REQUIREMENT: Some lines in the records below may hold the word "FedAuthObservation"; give the number of those lines and nothing else.

RECORDS SUPPLIED:
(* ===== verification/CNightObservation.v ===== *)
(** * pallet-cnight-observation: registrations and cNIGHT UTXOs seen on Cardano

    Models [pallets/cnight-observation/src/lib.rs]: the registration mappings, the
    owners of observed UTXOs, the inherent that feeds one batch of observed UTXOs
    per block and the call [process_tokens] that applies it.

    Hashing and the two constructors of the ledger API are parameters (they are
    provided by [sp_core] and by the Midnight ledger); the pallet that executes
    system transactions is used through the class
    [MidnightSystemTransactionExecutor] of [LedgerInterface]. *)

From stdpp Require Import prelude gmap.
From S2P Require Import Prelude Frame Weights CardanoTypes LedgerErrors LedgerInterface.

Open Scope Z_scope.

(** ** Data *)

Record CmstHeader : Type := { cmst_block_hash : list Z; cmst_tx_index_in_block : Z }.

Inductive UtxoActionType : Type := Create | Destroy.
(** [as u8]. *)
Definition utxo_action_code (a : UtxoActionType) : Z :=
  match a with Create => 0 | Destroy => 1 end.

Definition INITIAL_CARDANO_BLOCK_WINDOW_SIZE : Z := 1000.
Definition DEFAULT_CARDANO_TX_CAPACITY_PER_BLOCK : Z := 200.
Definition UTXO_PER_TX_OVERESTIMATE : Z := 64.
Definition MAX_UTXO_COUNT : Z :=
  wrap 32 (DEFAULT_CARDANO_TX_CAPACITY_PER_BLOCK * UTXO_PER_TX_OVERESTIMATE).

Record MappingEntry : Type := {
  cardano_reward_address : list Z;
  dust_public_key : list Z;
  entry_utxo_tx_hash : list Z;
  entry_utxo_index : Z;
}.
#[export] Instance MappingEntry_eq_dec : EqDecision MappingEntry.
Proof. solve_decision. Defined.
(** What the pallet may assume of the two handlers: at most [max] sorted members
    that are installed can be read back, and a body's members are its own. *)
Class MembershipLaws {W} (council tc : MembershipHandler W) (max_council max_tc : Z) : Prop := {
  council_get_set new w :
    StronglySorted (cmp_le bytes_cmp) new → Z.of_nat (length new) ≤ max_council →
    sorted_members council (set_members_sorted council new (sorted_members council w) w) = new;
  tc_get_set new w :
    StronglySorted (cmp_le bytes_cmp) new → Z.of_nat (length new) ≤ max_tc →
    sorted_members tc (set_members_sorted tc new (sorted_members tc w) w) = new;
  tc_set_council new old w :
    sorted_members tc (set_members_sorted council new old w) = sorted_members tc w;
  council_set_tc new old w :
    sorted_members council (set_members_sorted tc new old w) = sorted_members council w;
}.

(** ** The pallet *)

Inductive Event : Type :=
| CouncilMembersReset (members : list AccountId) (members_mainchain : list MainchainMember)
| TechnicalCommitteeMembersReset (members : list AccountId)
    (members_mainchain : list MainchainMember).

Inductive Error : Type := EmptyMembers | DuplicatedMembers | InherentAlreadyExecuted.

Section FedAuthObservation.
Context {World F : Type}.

--

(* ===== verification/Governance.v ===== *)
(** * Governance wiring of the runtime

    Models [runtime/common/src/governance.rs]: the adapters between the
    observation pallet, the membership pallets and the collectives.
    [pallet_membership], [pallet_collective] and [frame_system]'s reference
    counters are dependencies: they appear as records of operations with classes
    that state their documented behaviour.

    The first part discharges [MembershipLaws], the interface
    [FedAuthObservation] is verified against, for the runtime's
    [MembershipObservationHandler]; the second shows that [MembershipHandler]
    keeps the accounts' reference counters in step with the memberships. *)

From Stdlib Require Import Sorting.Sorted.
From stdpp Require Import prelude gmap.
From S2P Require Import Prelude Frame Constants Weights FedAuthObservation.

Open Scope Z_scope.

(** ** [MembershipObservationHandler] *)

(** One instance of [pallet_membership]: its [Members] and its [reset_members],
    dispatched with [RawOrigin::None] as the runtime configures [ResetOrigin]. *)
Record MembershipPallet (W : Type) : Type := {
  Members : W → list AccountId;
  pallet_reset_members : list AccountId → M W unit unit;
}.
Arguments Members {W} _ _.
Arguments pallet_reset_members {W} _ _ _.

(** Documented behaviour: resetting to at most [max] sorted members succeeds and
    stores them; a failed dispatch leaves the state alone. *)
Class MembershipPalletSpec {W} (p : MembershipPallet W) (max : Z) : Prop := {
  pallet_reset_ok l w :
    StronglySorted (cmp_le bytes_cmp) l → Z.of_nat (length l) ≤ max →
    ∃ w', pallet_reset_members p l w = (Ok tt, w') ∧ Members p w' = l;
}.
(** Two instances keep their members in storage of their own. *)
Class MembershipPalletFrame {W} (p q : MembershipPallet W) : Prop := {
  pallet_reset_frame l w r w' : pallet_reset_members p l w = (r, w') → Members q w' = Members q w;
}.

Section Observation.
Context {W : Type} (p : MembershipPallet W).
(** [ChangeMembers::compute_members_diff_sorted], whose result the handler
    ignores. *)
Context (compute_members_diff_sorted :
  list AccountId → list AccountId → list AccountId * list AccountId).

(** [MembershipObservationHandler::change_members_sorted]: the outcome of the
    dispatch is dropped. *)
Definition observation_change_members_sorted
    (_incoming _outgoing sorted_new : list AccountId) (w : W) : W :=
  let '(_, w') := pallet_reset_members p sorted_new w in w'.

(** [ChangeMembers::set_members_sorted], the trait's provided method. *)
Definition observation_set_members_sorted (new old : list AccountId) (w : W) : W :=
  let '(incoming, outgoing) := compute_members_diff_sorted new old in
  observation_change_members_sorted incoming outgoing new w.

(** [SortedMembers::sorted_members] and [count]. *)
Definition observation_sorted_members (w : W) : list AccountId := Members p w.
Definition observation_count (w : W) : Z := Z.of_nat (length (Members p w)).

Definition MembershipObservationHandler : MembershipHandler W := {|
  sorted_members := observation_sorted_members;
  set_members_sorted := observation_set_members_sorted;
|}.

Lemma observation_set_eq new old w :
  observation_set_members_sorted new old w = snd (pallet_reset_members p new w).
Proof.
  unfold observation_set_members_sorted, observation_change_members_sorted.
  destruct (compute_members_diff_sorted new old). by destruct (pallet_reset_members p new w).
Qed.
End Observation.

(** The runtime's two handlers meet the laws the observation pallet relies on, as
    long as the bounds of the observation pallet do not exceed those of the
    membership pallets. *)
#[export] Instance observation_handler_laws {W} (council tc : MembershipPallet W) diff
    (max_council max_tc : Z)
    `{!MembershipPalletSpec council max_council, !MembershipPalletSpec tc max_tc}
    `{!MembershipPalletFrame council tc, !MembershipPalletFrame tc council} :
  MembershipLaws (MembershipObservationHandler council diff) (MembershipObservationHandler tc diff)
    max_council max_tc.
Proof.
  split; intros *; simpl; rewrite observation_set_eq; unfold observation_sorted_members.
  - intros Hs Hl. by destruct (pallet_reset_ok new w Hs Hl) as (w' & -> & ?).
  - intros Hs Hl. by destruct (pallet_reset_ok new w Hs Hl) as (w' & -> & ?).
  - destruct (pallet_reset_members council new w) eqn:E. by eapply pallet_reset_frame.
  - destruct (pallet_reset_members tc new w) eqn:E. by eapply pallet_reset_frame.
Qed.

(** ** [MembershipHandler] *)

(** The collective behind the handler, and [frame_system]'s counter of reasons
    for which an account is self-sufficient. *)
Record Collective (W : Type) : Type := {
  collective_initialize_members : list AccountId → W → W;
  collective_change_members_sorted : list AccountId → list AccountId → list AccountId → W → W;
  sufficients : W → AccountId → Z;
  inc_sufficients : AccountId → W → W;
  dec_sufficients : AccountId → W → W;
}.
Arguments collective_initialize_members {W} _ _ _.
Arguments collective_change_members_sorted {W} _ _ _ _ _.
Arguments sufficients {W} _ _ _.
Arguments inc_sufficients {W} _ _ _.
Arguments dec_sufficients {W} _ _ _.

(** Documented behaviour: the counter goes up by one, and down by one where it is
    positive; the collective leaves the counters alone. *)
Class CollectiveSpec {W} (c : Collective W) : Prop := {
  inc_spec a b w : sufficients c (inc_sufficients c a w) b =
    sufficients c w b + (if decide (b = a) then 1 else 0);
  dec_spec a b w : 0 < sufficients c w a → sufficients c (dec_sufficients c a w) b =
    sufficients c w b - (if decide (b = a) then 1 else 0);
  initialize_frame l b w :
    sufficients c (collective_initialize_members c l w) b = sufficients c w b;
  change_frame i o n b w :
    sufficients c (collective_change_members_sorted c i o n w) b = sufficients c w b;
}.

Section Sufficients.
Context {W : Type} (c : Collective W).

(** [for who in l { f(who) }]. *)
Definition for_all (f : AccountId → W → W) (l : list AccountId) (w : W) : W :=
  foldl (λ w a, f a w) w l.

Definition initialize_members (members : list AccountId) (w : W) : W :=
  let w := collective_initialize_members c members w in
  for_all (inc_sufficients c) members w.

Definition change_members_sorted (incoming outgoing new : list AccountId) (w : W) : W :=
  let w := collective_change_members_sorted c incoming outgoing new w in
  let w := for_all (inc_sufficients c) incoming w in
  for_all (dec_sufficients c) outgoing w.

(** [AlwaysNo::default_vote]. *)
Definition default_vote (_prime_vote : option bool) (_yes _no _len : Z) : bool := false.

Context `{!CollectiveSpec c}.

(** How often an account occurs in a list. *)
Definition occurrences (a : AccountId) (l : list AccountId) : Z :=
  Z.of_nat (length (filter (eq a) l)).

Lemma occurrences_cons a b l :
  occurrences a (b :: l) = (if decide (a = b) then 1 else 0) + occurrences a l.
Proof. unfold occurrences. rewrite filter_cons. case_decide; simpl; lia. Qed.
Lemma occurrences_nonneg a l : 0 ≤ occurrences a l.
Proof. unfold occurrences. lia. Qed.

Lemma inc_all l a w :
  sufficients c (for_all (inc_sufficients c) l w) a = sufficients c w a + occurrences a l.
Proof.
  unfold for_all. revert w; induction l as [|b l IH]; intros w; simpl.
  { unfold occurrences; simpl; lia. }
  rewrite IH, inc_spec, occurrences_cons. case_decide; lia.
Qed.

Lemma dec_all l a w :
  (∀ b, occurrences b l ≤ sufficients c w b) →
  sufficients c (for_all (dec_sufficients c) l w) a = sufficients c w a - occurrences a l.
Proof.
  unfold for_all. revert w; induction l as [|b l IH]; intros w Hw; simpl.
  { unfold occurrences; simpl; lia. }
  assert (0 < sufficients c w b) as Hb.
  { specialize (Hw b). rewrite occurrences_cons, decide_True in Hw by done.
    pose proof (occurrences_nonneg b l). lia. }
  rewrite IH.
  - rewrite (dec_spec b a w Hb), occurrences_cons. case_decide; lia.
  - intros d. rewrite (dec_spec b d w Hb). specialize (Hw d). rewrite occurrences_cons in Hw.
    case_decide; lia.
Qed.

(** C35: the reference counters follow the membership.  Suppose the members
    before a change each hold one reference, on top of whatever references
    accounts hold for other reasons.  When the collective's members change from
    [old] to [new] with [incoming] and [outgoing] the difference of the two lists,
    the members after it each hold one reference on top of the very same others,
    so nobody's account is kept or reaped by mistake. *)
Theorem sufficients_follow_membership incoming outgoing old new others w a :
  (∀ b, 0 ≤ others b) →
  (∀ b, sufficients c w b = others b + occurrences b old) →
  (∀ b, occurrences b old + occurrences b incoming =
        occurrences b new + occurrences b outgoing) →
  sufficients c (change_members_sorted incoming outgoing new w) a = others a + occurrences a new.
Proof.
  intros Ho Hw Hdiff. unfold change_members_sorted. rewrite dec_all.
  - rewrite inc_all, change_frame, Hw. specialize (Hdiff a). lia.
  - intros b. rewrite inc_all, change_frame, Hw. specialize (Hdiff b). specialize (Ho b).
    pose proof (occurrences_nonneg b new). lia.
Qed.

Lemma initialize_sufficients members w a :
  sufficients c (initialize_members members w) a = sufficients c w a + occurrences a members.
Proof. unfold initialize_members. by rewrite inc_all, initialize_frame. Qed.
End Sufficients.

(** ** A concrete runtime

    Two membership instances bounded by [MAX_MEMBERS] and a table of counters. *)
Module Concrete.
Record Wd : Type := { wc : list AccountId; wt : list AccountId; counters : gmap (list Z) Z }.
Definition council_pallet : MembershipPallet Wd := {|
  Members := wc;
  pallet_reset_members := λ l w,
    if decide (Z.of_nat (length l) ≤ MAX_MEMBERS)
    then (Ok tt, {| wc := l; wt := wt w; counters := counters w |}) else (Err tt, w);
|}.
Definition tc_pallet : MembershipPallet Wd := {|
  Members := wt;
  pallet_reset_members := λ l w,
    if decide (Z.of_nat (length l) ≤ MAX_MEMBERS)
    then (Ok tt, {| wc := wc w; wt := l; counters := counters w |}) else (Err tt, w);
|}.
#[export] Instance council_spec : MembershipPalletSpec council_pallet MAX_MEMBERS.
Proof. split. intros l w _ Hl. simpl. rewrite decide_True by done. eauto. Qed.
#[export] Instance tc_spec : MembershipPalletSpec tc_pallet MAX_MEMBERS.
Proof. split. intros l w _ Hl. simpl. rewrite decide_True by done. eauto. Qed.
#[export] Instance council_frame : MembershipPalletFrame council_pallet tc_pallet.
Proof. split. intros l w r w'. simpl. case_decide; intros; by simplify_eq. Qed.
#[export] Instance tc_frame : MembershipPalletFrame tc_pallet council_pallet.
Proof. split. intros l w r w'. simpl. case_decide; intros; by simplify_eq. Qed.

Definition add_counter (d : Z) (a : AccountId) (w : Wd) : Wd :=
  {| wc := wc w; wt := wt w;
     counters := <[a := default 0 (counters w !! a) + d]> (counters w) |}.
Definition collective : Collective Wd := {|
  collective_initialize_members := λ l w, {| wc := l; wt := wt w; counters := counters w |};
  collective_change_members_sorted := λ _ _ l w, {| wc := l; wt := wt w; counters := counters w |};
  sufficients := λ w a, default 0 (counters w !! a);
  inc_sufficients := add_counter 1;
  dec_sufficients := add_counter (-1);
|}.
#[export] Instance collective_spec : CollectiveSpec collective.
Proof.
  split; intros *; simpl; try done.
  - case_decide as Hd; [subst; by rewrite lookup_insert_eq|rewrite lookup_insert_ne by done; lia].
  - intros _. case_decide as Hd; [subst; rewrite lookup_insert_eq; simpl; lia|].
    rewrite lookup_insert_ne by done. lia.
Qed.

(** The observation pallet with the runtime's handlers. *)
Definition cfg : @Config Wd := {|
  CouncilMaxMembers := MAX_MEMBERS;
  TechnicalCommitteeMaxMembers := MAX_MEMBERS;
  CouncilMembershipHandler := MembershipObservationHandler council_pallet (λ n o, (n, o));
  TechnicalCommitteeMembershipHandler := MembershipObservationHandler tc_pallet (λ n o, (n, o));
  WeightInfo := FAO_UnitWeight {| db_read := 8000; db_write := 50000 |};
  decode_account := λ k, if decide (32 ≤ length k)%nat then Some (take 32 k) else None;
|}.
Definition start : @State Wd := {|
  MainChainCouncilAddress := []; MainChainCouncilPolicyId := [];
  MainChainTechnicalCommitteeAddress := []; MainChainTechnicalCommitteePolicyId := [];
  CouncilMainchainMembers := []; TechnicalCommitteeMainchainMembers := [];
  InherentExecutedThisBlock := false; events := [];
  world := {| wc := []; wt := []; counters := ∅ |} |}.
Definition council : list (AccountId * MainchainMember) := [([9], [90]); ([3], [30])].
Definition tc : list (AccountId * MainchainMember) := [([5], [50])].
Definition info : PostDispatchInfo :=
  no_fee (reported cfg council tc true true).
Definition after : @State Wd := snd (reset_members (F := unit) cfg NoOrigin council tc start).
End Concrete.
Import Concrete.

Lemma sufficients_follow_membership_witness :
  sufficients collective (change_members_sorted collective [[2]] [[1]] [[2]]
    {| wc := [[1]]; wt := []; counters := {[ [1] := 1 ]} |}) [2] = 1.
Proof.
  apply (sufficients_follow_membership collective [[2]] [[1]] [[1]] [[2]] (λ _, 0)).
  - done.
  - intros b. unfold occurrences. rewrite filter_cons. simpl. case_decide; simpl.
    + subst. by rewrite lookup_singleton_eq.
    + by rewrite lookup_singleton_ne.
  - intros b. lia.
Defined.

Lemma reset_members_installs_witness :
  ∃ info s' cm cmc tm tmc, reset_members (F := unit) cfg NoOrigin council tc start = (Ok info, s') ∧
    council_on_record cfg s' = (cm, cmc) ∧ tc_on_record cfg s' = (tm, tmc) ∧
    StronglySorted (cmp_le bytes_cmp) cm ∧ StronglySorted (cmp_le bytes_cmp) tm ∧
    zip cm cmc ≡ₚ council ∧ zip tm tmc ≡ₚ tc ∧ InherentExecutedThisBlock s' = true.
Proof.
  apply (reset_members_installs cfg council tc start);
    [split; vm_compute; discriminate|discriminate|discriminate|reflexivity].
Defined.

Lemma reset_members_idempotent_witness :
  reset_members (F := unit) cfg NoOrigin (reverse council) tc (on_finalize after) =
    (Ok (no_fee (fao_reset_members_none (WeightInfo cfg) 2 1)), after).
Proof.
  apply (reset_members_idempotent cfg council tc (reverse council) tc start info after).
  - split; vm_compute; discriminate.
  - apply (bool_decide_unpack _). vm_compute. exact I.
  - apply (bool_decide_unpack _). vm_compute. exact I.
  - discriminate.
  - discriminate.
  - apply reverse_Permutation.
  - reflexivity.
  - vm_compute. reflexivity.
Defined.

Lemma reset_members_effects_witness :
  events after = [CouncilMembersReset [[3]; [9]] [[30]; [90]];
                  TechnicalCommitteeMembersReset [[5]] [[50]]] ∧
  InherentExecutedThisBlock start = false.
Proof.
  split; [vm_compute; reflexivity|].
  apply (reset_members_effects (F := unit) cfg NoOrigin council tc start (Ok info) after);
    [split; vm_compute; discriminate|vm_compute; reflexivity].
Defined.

REPLY TO THE TASK: 3